(** C36. Quarantine.  An agent with no retry window open, so without a stored state or
    with one whose window is over, that makes [n] risky attempts within one window is
    quarantined exactly when [n] reaches the policy's limit, until the quarantine
    duration after the last attempt, for as long as no further attempt of its own is
    stored: queries that are not SAFE are then blocked, and SAFE ones when the policy
    says so, whatever else happens to the gateway. *)
Theorem quarantine_after_attempts cfg agentID analysis reason t0 rest w store :
  metadata w = Some store -> available store = true ->
  RiskLevel analysis <> RiskSafe -> no_window (policy cfg) agentID t0 store ->
  in_window (policy cfg) t0 (t0 :: rest) ->
  let w' := run_state (attempts_at cfg agentID analysis reason (t0 :: rest)) w in
  let until := Add (List.last (t0 :: rest) t0) (seconds (QuarantineDurationSeconds (policy cfg))) in
  forall later a,
    metadata later ≫= GetAgentState agentID = metadata w' ≫= GetAgentState agentID ->
    agentQuarantined cfg agentID a later =
      (MaxBlockedAttemptsPerWindow (policy cfg) <=? Z.of_nat (length (t0 :: rest)))
      && (now later <=? until)
      && (QuarantineBlocksSafeQueries (policy cfg) || negb (String.eqb (RiskLevel a) RiskSafe)).
Proof.
  intros Hm Ha Hr Hnone Hwin w' until later a.
  destruct (attempts_state cfg agentID analysis reason t0 (t0 :: rest) w store
    Hm Ha Hr Hnone Hwin) as (store' & Hm' & Ha' & Hg); [by intros ? ? [= <- _]|done|].
  fold w' in Hm'. rewrite Hm'. cbn [mbind option_bind]. rewrite Hg. unfold agentQuarantined.
  destruct (metadata later) as [store2|]; [|done]. cbn [mbind option_bind]. intros ->.
  unfold expected_state. cbn [QuarantineUntil].
  destruct (_ <=? Z.of_nat _); [|done]. fold until. unfold After.
  destruct (Z.ltb_spec until (now later)), (Z.leb_spec (now later) until); simpl; try lia; done.
Qed.

(** C40. A risky attempt after the retry window has passed starts a new state,
    and an active quarantine goes with the old one: when the limit is above one
    attempt, the agent is no longer quarantined although its quarantine has not
    ended. *)
Theorem late_attempt_lifts_quarantine cfg agentID analysis reason w store st until :
  metadata w = Some store -> available store = true ->
  RiskLevel analysis <> RiskSafe -> 0 <= now w < year_9999_end ->
  GetAgentState agentID store = Some st -> QuarantineUntil st = Some until ->
  now w <= until ->
  seconds (DangerousRetryWindowSeconds (policy cfg)) < Sub (now w) (WindowStartedAt st) ->
  1 < MaxBlockedAttemptsPerWindow (policy cfg) ->
  agentQuarantined cfg agentID analysis w = true
  /\ agentQuarantined cfg agentID analysis
       (run_state (recordRiskAttempt cfg agentID analysis reason) w) = false.
Proof.
  intros Hm Ha Hr Hnow Hg Hq Hu Hwin Hmax. split.
  - unfold agentQuarantined. rewrite Hm, Hg, Hq. unfold After.
    assert (until <? now w = false) as -> by (apply Z.ltb_ge; lia).
    apply String.eqb_neq in Hr as ->. apply orb_true_r.
  - destruct (recordRiskAttempt_agents cfg agentID analysis reason w store Hm Hr Ha)
      as (Hn & store' & Hm' & Ha' & Hrows).
    unfold agentQuarantined. rewrite Hm'.
    unfold next_state in Hrows. rewrite Hg in Hrows.
    assert (seconds (DangerousRetryWindowSeconds (policy cfg))
            <? Sub (now w) (WindowStartedAt st) = true) as Hlt by (by apply Z.ltb_lt).
    rewrite Hlt in Hrows.
    cbn [RiskyAttempts fresh_state AgentID WindowStartedAt QuarantineUntil] in Hrows.
    assert (MaxBlockedAttemptsPerWindow (policy cfg) <=? wrap64 (0 + 1) = false) as Hge
      by (apply Z.leb_gt; rewrite wrap64_id; [lia|unfold int64_range, int64_min, int64_max; lia]).
    rewrite Hge in Hrows. cbn [fst] in Hrows.
    set (st1 := {| AgentID := agentID; RiskyAttempts := _; WindowStartedAt := _;
      QuarantineUntil := _; LastReason := _; LastTable := _ |}) in Hrows.
    rewrite (GetAgentState_of_rows _ (snd (SaveAgentState st1 store))); [|done| |done].
    + rewrite (GetAgentState_saved st1) by done. done.
    + unfold SaveAgentState, withTx. by rewrite Ha.
Qed.
End properties.

Section witnesses.
#[local] Existing Instances null_postgres offline_env.

Definition drop_analysis : sqlAnalysis :=
  criticalAnalysis "DROP TABLE" "" "users" true "DROP TABLE destroys a table".

(** An agent quarantined until 1800 s whose window started at 0 s. *)
Definition quarantined_state : AgentState := {|
  AgentID := "agent"; RiskyAttempts := 3; WindowStartedAt := 0;
  QuarantineUntil := Some (seconds 1800); LastReason := "denied"; LastTable := "users" |}.
Definition quarantined_store : MetadataStore :=
  snd (SaveAgentState quarantined_state empty_store).
(** What the verifier has found out when it accepts. *)
Lemma S3_VerifyLatest_facts v table sid w m w' :
  S3_VerifyLatestSidecarSnapshot v table sid w = (Ok m, w') ->
  SnapshotID m = sid /\ manifest_valid m table = true
  /\ (exists keys key ts,
        listed (ListObjectsV2 (s3 w) (snapshot_prefix v table)) = Ok keys
        /\ key ∈ keys /\ usable table (getManifest w) key m ts
        /\ forall key' m' ts', key' ∈ keys -> usable table (getManifest w) key' m' ts' ->
             ts' <= ts)
  /\ exists bytes, GetObject (s3 w) (data_key m) = Ok (Ok bytes)
       /\ EqualFold (sha256_hex bytes) (DataSHA256 m) = true.
Proof.
  unfold S3_VerifyLatestSidecarSnapshot. destruct (String.eqb _ _); [done|].
  unfold mbind at 1, st_bind at 1.
  destruct (latestSidecarManifest v table w) as [[m0|] w1] eqn:Hl; [|done].
  apply latestSidecarManifest_pure in Hl as (Hs3 & keys & ts & Hkeys & Hres).
  destruct (String.eqb_spec (SnapshotID m0) sid) as [Hid|]; [|done]. cbn [negb].
  rewrite run_bind. unfold run_value, run_state, gets. cbn [fst snd].
  destruct (verifyDataObject m0 w1) as [[]|] eqn:Hv; [|done]. intros [= <- <-].
  destruct (keys_result_inv _ _ _ _ _ Hres) as (Hvalid & Hsome & _).
  destruct (Hsome m0 ts eq_refl) as ([?|(key & Hin & Hu)] & _ & Hmax); [done|].
  destruct Hu as (Hu1 & Hu2 & Hu3 & Hu4).
  split; [done|]. split; [by eapply Hvalid|].
  split; [exists keys, key, ts; unfold usable; split_and!; try done; by intros; eapply Hmax|].
  revert Hv. unfold verifyDataObject. unfold same_s3 in Hs3. rewrite Hs3.
  destruct (validateSidecarManifest m0 (TableName m0)); [|done]. simpl.
  destruct (String.eqb (data_key m0) ""); [done|].
  destruct (GetObject (s3 w) (data_key m0)) as [[bytes|]|]; [|done..].
  destruct (EqualFold (sha256_hex bytes) (DataSHA256 m0)) eqn:He; [|done].
  intros _. by exists bytes.
Qed.

(** C30. A verified recovery point is trustworthy: when the verifier accepts a
    snapshot id for a table, the manifest it returns has that id, is valid for
    the table, was read from a listed manifest key, is the latest by timestamp
    of all the sidecar's manifests for the table, and the bytes stored under its
    data key hash to the manifest's SHA-256. *)
Theorem VerifyLatest_sound v table sid w m w' :
  S3_VerifyLatestSidecarSnapshot v table sid w = (Ok m, w') ->
  SnapshotID m = sid /\ manifest_valid m table = true
  /\ (exists keys key ts,
        listed (ListObjectsV2 (s3 w) (snapshot_prefix v table)) = Ok keys
        /\ key ∈ keys /\ usable table (getManifest w) key m ts
        /\ forall key' m' ts', key' ∈ keys -> usable table (getManifest w) key' m' ts' ->
             ts' <= ts)
  /\ exists bytes, GetObject (s3 w) (data_key m) = Ok (Ok bytes)
       /\ EqualFold (sha256_hex bytes) (DataSHA256 m) = true.
Proof. apply S3_VerifyLatest_facts. Qed.
(* ===== verification/GatewayCalls.v ===== *)
(** * execute_query among concurrent requests

    The handlers of mcp_server.go and behavior.go as calls: the same code as in
    McpServer and Behavior, with each operation of a component an action of its own.
    An operation is one action when the component makes it so: the registry has its
    mutex, the metrics theirs, the approval engine its concurrent map and channels,
    a transaction of the metadata database is one, and so is a statement.  The impact
    analysis and the check of the recovery point, which write nothing the other
    calls read, count as one action, and so does posting an alert.  The lemmas at the
    end say that a call by itself is the handler. *)
From S2P Require Import Prelude GoString GoTime Json Postgres PgAst SqlAnalyzer Policy.
From S2P Require Import GatewayMetrics Manifest AgentIdentity Approval Pause GatewayMetadata.
From S2P Require Import GatewayWorld Behavior Impact McpServer Interleave.

Open Scope Z_scope.

Section calls.
Context `{pg : Postgres, env : GatewayEnv}.
Variable Parse : string -> result (list (option Node)).
Variable cfg : Config.

Definition recordRiskAttempt_call (agentID : string) (analysis : sqlAnalysis) (reason : string)
    : call World unit :=
  if String.eqb (RiskLevel analysis) RiskSafe then mret tt
  else
    t ← atomic (gets now);
    read ← atomic (gets (fun w => GetAgentState agentID <$> metadata w));
    match read with
    | None => mret tt
    | Some stored =>
        let (state, newQuarantine) :=
          next_state (policy cfg) t agentID (Table analysis) reason stored in
        cwhen newQuarantine
          (atomic (upd_metrics IncAgentQuarantine);;
           atomic (emitAlert cfg "critical" "agent_quarantined" agentID analysis "" "" ""
             "Inspect agent behavior and deny similar destructive retries."
             "Agent quarantined after repeated risky attempts."));;
        saved ← atomic (with_metadata (fun _ => SaveAgentState state));
        if is_ok saved then atomic (upd_metrics (IncRiskyAttempt (RiskLevel analysis)))
        else atomic (upd_metrics (IncBlock "metadata_write_failed"))
    end.

Definition block_paused_call (id : any) (args : executeQueryParams) (analysis : sqlAnalysis)
    (d : PolicyDecision) (querySHA : string) : call World MCPResponse :=
  atomic (RecordQuery cfg args (RiskLevel analysis) querySHA false);;
  atomic (upd_metrics (IncQuery (RiskLevel analysis) "blocked"));;
  atomic (upd_metrics (IncBlock "paused"));;
  atomic (alert_for cfg "critical" "execution_blocked_paused" args analysis querySHA ""
    "Gateway is paused. Resume only after incident review."
    "Query execution blocked by emergency pause.");;
  mret (status_response id "blocked" (RiskLevel analysis)
    (safetyMetadata cfg analysis (block_only_decision "gateway is paused" d))
    (AnyString "Gateway emergency pause is active; query not executed.") []).
Definition snapshot_body (r : string * SnapshotRow) : any :=
  AnyMap [("snapshot_id", AnyString r.1); ("table_name", AnyString (snap_table_name r.2));
    ("writer", nullable (snap_writer r.2)); ("snapshot_scope", nullable (snap_scope r.2));
    ("row_count", match snap_row_count r.2 with Some n => AnyInt n | None => AnyNil end);
    ("manifest_key", nullable (snap_manifest_key r.2));
    ("timestamp", AnyString (snap_timestamp r.2));
    ("payload_json", nullable (snap_payload_json r.2)); ("status", AnyString (snap_status r.2));
    ("validation_error", nullable (snap_validation_error r.2))].

Definition makeMetadataSnapshotsHandler (r : request) : handler := fun _ =>
  let latestValidOnly :=
    String.eqb (param r "latest") "valid" || String.eqb (param r "latest_valid") "true" in
  rows ← gets (fun w => QuerySnapshots (param r "table") latestValidOnly (metadata w));
  respond (writeMetadataResponse snapshot_body rows).

Definition audit_body (r : AuditRow) : any :=
  AnyMap [("timestamp", AnyString (audit_timestamp r));
    ("agent_id", AnyString (audit_agent_id r)); ("query", AnyString (audit_query r));
    ("risk_level", AnyString (audit_risk_level r)); ("approved", AnyInt (audit_approved r));
    ("query_sha256", AnyString (audit_query_sha256 r));
    ("environment", AnyString (audit_environment r));
    ("cluster_id", AnyString (audit_cluster_id r))].

Definition makeMetadataAuditHandler (r : request) : handler := fun _ =>
  rows ← gets (fun w => QueryAudit (param r "agent_id") (param r "risk") (metadata w));
  respond (writeMetadataResponse audit_body rows).

Definition alert_body (r : AlertRow) : any :=
  AnyMap [("timestamp", AnyString (alert_timestamp r));
    ("severity", AnyString (alert_severity r)); ("event_type", AnyString (alert_event_type r));
    ("table_name", AnyString (alert_table_name r)); ("status", AnyString (alert_status r));
    ("payload_json", AnyString (alert_payload_json r))].

Definition makeMetadataAlertsHandler : handler := fun _ =>
  rows ← gets (fun w => QueryAlerts (metadata w));
  respond (writeMetadataResponse alert_body rows).

Definition health_body (r : string * HealthRow) : any :=
  AnyMap [("component", AnyString r.1); ("status", AnyString (health_status r.2));
    ("checked_at", AnyString (health_checked_at r.2));
    ("detail_json", AnyString (health_detail_json r.2))].

Definition makeMetadataHealthHandler : handler := fun _ =>
  rows ← gets (fun w => QueryHealth (metadata w));
  respond (writeMetadataResponse health_body rows).

(** ** The mux *)
Inductive endpoint :=
  | EHealth | EMCP
  | EApprove (id : string) | EDeny (id : string)
  | EPending | EAudit | ESnapshots | EMetadataAudit | EAlerts | EMetadataHealth
  | EPause | EResume | EStatus | EMetrics.

(** The one segment after a prefix. *)
Definition segment (prefix p : string) : option string :=
  if HasPrefix p prefix && negb (has_byte "/" (TrimPrefix p prefix))
     && negb (String.eqb (TrimPrefix p prefix) "")
  then Some (TrimPrefix p prefix) else None.

(** A GET pattern also serves HEAD; "POST /" takes every other POST. *)
Definition route (r : request) : option endpoint :=
  let p := path r in
  if String.eqb (method r) "POST" then
    match segment "/approve/" p, segment "/deny/" p with
    | Some id, _ => Some (EApprove id)
    | _, Some id => Some (EDeny id)
    | _, _ =>
        if String.eqb p "/admin/pause" then Some EPause
        else if String.eqb p "/admin/resume" then Some EResume
        else Some EMCP
    end
  else if String.eqb (method r) "GET" || String.eqb (method r) "HEAD" then
    if String.eqb p "/health" then Some EHealth
    else if String.eqb p "/pending" then Some EPending
    else if String.eqb p "/audit" then Some EAudit
    else if String.eqb p "/metadata/snapshots" then Some ESnapshots
    else if String.eqb p "/metadata/audit" then Some EMetadataAudit
    else if String.eqb p "/metadata/alerts" then Some EAlerts
    else if String.eqb p "/metadata/health" then Some EMetadataHealth
    else if String.eqb p "/admin/status" then Some EStatus
    else if String.eqb p "/metrics" then Some EMetrics
    else None
  else None.

(** The scope of an endpoint; [None] when it takes no authentication. *)
Definition endpoint_scope (s : ServerConfig) (e : endpoint) : option string :=
  match e with
  | EHealth => None
  | EMCP => Some ""
  | EApprove _ | EDeny _ => Some "approval:write"
  | EPending => Some "approval:read"
  | EAudit | ESnapshots | EMetadataAudit | EAlerts | EMetadataHealth => Some "metadata:read"
  | EPause | EResume | EStatus => Some "admin:*"
  | EMetrics => if metricsPublic s then None else Some "metrics:read"
  end.

Definition endpoint_handler (entropy : option (list Z)) (r : request) (e : endpoint)
    : handler :=
  match e with
  | EHealth => fun _ => handleHealth
  | EMCP => makeMCPHandler entropy r
  | EApprove id => makeApproveHandler true id
  | EDeny id => makeApproveHandler false id
  | EPending => makePendingHandler
  | EAudit => makeAuditHandler r
  | ESnapshots => makeMetadataSnapshotsHandler r
  | EMetadataAudit => makeMetadataAuditHandler r
  | EAlerts => makeMetadataAlertsHandler
  | EMetadataHealth => makeMetadataHealthHandler
  | EPause => makePauseHandler true r
  | EResume => makePauseHandler false r
  | EStatus => makeAdminStatusHandler
  | EMetrics => makeGatewayMetricsHandler
  end.
(* ===== verification/ConcurrencyLimit.v ===== *)
(** * limitConcurrent of gateway/main.go among concurrent requests

    The middleware's channel is a semaphore: a request that finds a free place runs
    the handler and gives the place back when the handler returns; one that finds
    none is refused.  The handlers are calls that do anything else. *)
From S2P Require Import Prelude Interleave GatewayWorld Gateway.
From stdpp Require Import options.

Open Scope Z_scope.

(** The semaphore, next to what the handlers share. *)
Record Limited (S : Type) := { semaphore : Z; handlers : S }.
Arguments Build_Limited {S} semaphore handlers.
Arguments semaphore {S} l.
Arguments handlers {S} l.

Section limit.
Context {S A : Type}.
Variable max : Z.
Variable refusal : A.

(** A handler does not see the semaphore. *)
Fixpoint within (c : call S A) : call (Limited S) A :=
  match c with
  | Ret a => Ret a
  | Act e f k =>
      Act (fun s => e (handlers s))
        (fun s => {| semaphore := semaphore s; handlers := f (handlers s) |})
        (fun s => within (k (handlers s)))
  end.

(** The send that does not block, and the receive. *)
Definition acquire : ST (Limited S) bool := fun s =>
  if semaphore s <? max then
    (true, {| semaphore := semaphore s + 1; handlers := handlers s |})
  else (false, s).
Definition release : ST (Limited S) unit :=
  modify (fun s => {| semaphore := semaphore s - 1; handlers := handlers s |}).

Definition limitConcurrent_call (next : call S A) : call (Limited S) A :=
  if max <=? 0 then within next
  else
    entered ← atomic acquire;
    if (entered : bool) then
      a ← within next; atomic release;; mret a
    else mret refusal.

(** ** The places in use *)
Definition inside (c : call S A) : call (Limited S) A :=
  a ← within c; atomic release;; mret a.

(** A request before the semaphore, with a place, and answered. *)
Inductive stage : call (Limited S) A -> Z -> Prop :=
  | stage_waiting next : stage (limitConcurrent_call next) 0
  | stage_inside c : stage (inside c) 1
  | stage_answered a : stage (Ret a) 0.

Fixpoint places (ns : list Z) : Z :=
  match ns with [] => 0 | n :: ns => n + places ns end.

Lemma places_app ns ns' : places (ns ++ ns') = places ns + places ns'.
Proof using Type. induction ns as [|n ns IH]; cbn; [done|lia]. Qed.

Lemma places_insert ns i n n' :
  ns !! i = Some n -> places (<[i := n']> ns) = places ns - n + n'.
Proof using Type.
  revert i. induction ns as [|m ns IH]; intros [|i]; [done|done|intros [= ->]; cbn; lia|].
  intros H%IH. change (m + places (<[i:=n']> ns) = m + places ns - n + n'). lia.
Qed.

(** The semaphore counts the requests with a place, which are at most [max]. *)
Definition limited (p : pool (Limited S) A) : Prop :=
  exists ns, Forall2 stage (calls p) ns
    /\ semaphore (shared p) = places ns /\ 0 <= semaphore (shared p) <= max.

Hypothesis max_positive : 0 < max.

Lemma limitConcurrent_eq next : limitConcurrent_call next =
  Act (fun _ => true) (run_state acquire)
    (fun s => if run_value acquire s then inside next else Ret refusal).
Proof using max_positive.
  unfold limitConcurrent_call. destruct (Z.leb_spec max 0); [lia|]. done.
Qed.

(** What a request does next with the semaphore. *)
Lemma stage_act c n e f k s : stage c n -> c = Act e f k ->
  exists n', stage (k s) n'
    /\ semaphore (f s) = semaphore s - n + n'
    /\ (0 <= semaphore s <= max -> semaphore (f s) <= max).
Proof using max_positive.
  intros [next|[a|e0 f0 k0]|a] H.
  - rewrite limitConcurrent_eq in H. injection H as <- <- <-.
    unfold run_value, run_state, acquire.
    destruct (Z.ltb_spec (semaphore s) max); cbn.
    + exists 1. split; [apply stage_inside|]. lia.
    + exists 0. split; [apply stage_answered|]. lia.
  - cbn in H. injection H as <- <- <-. exists 0. split; [apply stage_answered|]. cbn. lia.
  - cbn in H. injection H as <- <- <-. exists 1. split; [apply (stage_inside (k0 _))|]. cbn. lia.
  - done.
Qed.

(** Requests come in at any time; the handlers' state changes at any time. *)
Definition a_request (_ : pool (Limited S) A) (c : call (Limited S) A) : Prop :=
  exists next, c = limitConcurrent_call next.
Definition outside_semaphore (s s' : Limited S) : Prop := semaphore s' = semaphore s.

Lemma places_nonneg p ns : Forall2 stage p ns -> 0 <= places ns.
Proof using Type. induction 1 as [|c n cs ns Hc _ IH]; [done|]. destruct Hc; cbn; lia. Qed.

Lemma limited_step p p' : limited p -> pstep a_request outside_semaphore p p' -> limited p'.
Proof using max_positive.
  intros (ns & Hns & Hsem & Hle) Hstep. destruct Hstep as [i p p' Hm|c p [next ->]|s' p Hs].
  - apply move_inv in Hm as (e & f & k & Hi & _ & ->). cbn [calls shared].
    destruct (Forall2_lookup_l _ _ _ _ _ Hns Hi) as (n & Hn & Hst).
    destruct (stage_act _ _ e f k (shared p) Hst eq_refl) as (n' & Hst' & Hf & Hmax).
    assert (Forall2 stage (<[i:=k (shared p)]> (calls p)) (<[i:=n']> ns)) as Hns'
      by (by apply Forall2_insert).
    assert (semaphore (f (shared p)) = places (<[i:=n']> ns)) as Heq
      by (rewrite (places_insert _ _ _ _ Hn); lia).
    exists (<[i := n']> ns). split; [done|]. split; [done|].
    cbn [shared]. split; [rewrite Heq; by eapply places_nonneg|by apply Hmax].
  - exists (ns ++ [0]). cbn [calls shared]. split; [|rewrite places_app; cbn; lia].
    apply Forall2_app; [done|]. constructor; [apply stage_waiting|constructor].
  - exists ns. cbn [calls shared]. by rewrite Hs.
Qed.

Lemma limited_start s : semaphore s = 0 -> limited {| shared := s; calls := [] |}.
Proof using max_positive. intros Hs. exists []. cbn. rewrite Hs. split; [constructor|]. lia. Qed.

Lemma limited_reachable p p' :
  limited p -> preaches a_request outside_semaphore p p' -> limited p'.
Proof using max_positive. intros Hp. exact (preaches_ind _ _ limited p p' Hp limited_step). Qed.

Lemma returned_no_place c n : stage c n -> returned c = true -> n = 0.
Proof using Type. by intros [next|[a|e f k]|a]. Qed.

Lemma quiescent_places cs ns :
  Forall2 stage cs ns -> Forall (fun c => returned c = true) cs -> places ns = 0.
Proof using Type.
  induction 1 as [|c n cs ns Hc _ IH]; intros Hq; [done|]. apply Forall_cons in Hq as [H1 H2].
  cbn. rewrite (returned_no_place c n) by done. by apply IH.
Qed.
End limit.

(** ** Properties *)
Section property.
Context {S A : Type}.
Implicit Types p : pool (Limited S) A.

(** C14. The limit holds.  However many requests come in, and whatever their handlers do
    and however they interleave: at most [max] of them have a place at any time, the
    semaphore counts them, one is refused only while all places are taken, and when
    none runs all places are free again. *)
Theorem requests_are_limited max refusal s0 p :
  0 < max -> semaphore s0 = 0 ->
  preaches (a_request (S:=S) (A:=A) max refusal) outside_semaphore
    {| shared := s0; calls := [] |} p ->
  (exists ns, Forall2 (stage max refusal) (calls p) ns /\ semaphore (shared p) = places ns)
  /\ 0 <= semaphore (shared p) <= max
  /\ (forall i next p', calls p !! i = Some (limitConcurrent_call max refusal next) ->
        move i p = Some p' ->
        (calls p' !! i = Some (Ret refusal) /\ semaphore (shared p) = max
           /\ shared p' = shared p)
        \/ (calls p' !! i = Some (inside next) /\ semaphore (shared p) < max
           /\ semaphore (shared p') = semaphore (shared p) + 1))
  /\ (quiescent p -> semaphore (shared p) = 0).
Proof.
  intros Hmax Hs0 Hr.
  destruct (limited_reachable max refusal Hmax _ _ (limited_start max refusal Hmax _ Hs0) Hr)
    as (ns & Hns & Hsem & Hle).
  split; [by exists ns|]. split; [done|]. split.
  - intros i next p' Hi Hm. apply move_inv in Hm as (e & f & k & Hi' & _ & ->).
    rewrite Hi in Hi'. rewrite limitConcurrent_eq in Hi' by done. injection Hi' as <- <- <-.
    cbn [calls shared]. rewrite list_lookup_insert_eq by (by eapply lookup_lt_Some).
    unfold run_value, run_state, acquire.
    destruct (Z.ltb_spec (semaphore (shared p)) max); cbn; [by right|left].
    split; [done|]. split; [lia|done].
  - intros Hq. rewrite Hsem. by eapply quiescent_places.
Qed.

(** By itself the middleware is Gateway's, with the semaphore's count. *)
Lemma limitConcurrent_alone `{pg : Postgres.Postgres, env : GatewayEnv} max next c n w :
  sequentially next c ->
  alone (limitConcurrent_call max
      (inl (writeJSON StatusTooManyRequests (error_body "too many concurrent requests"))) c)
    {| semaphore := n; handlers := w |}
  = let (r, w') := limitConcurrent max n next w in
    Some (r, {| semaphore := n; handlers := w' |}).
Proof.
  intros Hc.
  assert (forall m, alone (within c) {| semaphore := m; handlers := w |}
    = let (r, w') := next w in Some (r, {| semaphore := m; handlers := w' |})) as Hin.
  { intros m. specialize (Hc w). revert Hc. generalize (next w). intros [r w'].
    revert w. induction c as [a|e f k IH]; intros w; cbn.
    - by intros [= -> ->].
    - destruct (e w); [|done]. apply IH. }
  unfold limitConcurrent_call, limitConcurrent, acquire. destruct (max <=? 0); [apply Hin|].
  cbn. unfold run_value, run_state. cbn. destruct (n <? max); [|done].
  cbn. rewrite alone_bind, Hin. destruct (next w) as [r w']. cbn. do 3 f_equal. lia.
Qed.
End property.

(** Two requests at a limit of one: the second is refused, the first gives its place
    back. *)
Definition demo_handler : call Z string := atomic (modify (Z.add 1));; mret "done".
Definition demo_request : call (Limited Z) string := limitConcurrent_call 1 "refused" demo_handler.

Lemma requests_are_limited_witness :
  let p := {| shared := {| semaphore := 0; handlers := 1 |}; calls := [Ret "done"; Ret "refused"] |} in
  (exists ns, Forall2 (stage 1 "refused") (calls p) ns /\ semaphore (shared p) = places ns)
  /\ 0 <= semaphore (shared p) <= 1 /\ (quiescent p -> semaphore (shared p) = 0).
Proof.
  intros p.
  assert (preaches (a_request 1 "refused") outside_semaphore
    {| shared := {| semaphore := 0; handlers := 0 |}; calls := [] |} p) as Hr.
  { eapply rtc_l; [apply (p_arrive _ _ demo_request); by eexists|].
    eapply rtc_l; [apply (p_arrive _ _ demo_request); by eexists|].
    by apply (schedule_preaches _ _ [0; 1; 0; 0]%nat). }
  destruct (requests_are_limited 1 "refused" {| semaphore := 0; handlers := 0 |} p
    ltac:(lia) eq_refl Hr) as (H1 & H2 & _ & H3). by split_and!.
Defined.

*What is being asked:*
Go through the material above and output exactly the lines from the one containing "Fixpoint places (ns" through the one containing "semaphore s - n + n'".

*Answer to this task:*
Fixpoint places (ns : list Z) : Z :=
  match ns with [] => 0 | n :: ns => n + places ns end.

Lemma places_app ns ns' : places (ns ++ ns') = places ns + places ns'.
Proof using Type. induction ns as [|n ns IH]; cbn; [done|lia]. Qed.

Lemma places_insert ns i n n' :
  ns !! i = Some n -> places (<[i := n']> ns) = places ns - n + n'.
Proof using Type.
  revert i. induction ns as [|m ns IH]; intros [|i]; [done|done|intros [= ->]; cbn; lia|].
  intros H%IH. change (m + places (<[i:=n']> ns) = m + places ns - n + n'). lia.
Qed.

(** The semaphore counts the requests with a place, which are at most [max]. *)
Definition limited (p : pool (Limited S) A) : Prop :=
  exists ns, Forall2 stage (calls p) ns
    /\ semaphore (shared p) = places ns /\ 0 <= semaphore (shared p) <= max.

Hypothesis max_positive : 0 < max.

Lemma limitConcurrent_eq next : limitConcurrent_call next =
  Act (fun _ => true) (run_state acquire)
    (fun s => if run_value acquire s then inside next else Ret refusal).
Proof using max_positive.
  unfold limitConcurrent_call. destruct (Z.leb_spec max 0); [lia|]. done.
Qed.

(** What a request does next with the semaphore. *)
Lemma stage_act c n e f k s : stage c n -> c = Act e f k ->
  exists n', stage (k s) n'
    /\ semaphore (f s) = semaphore s - n + n'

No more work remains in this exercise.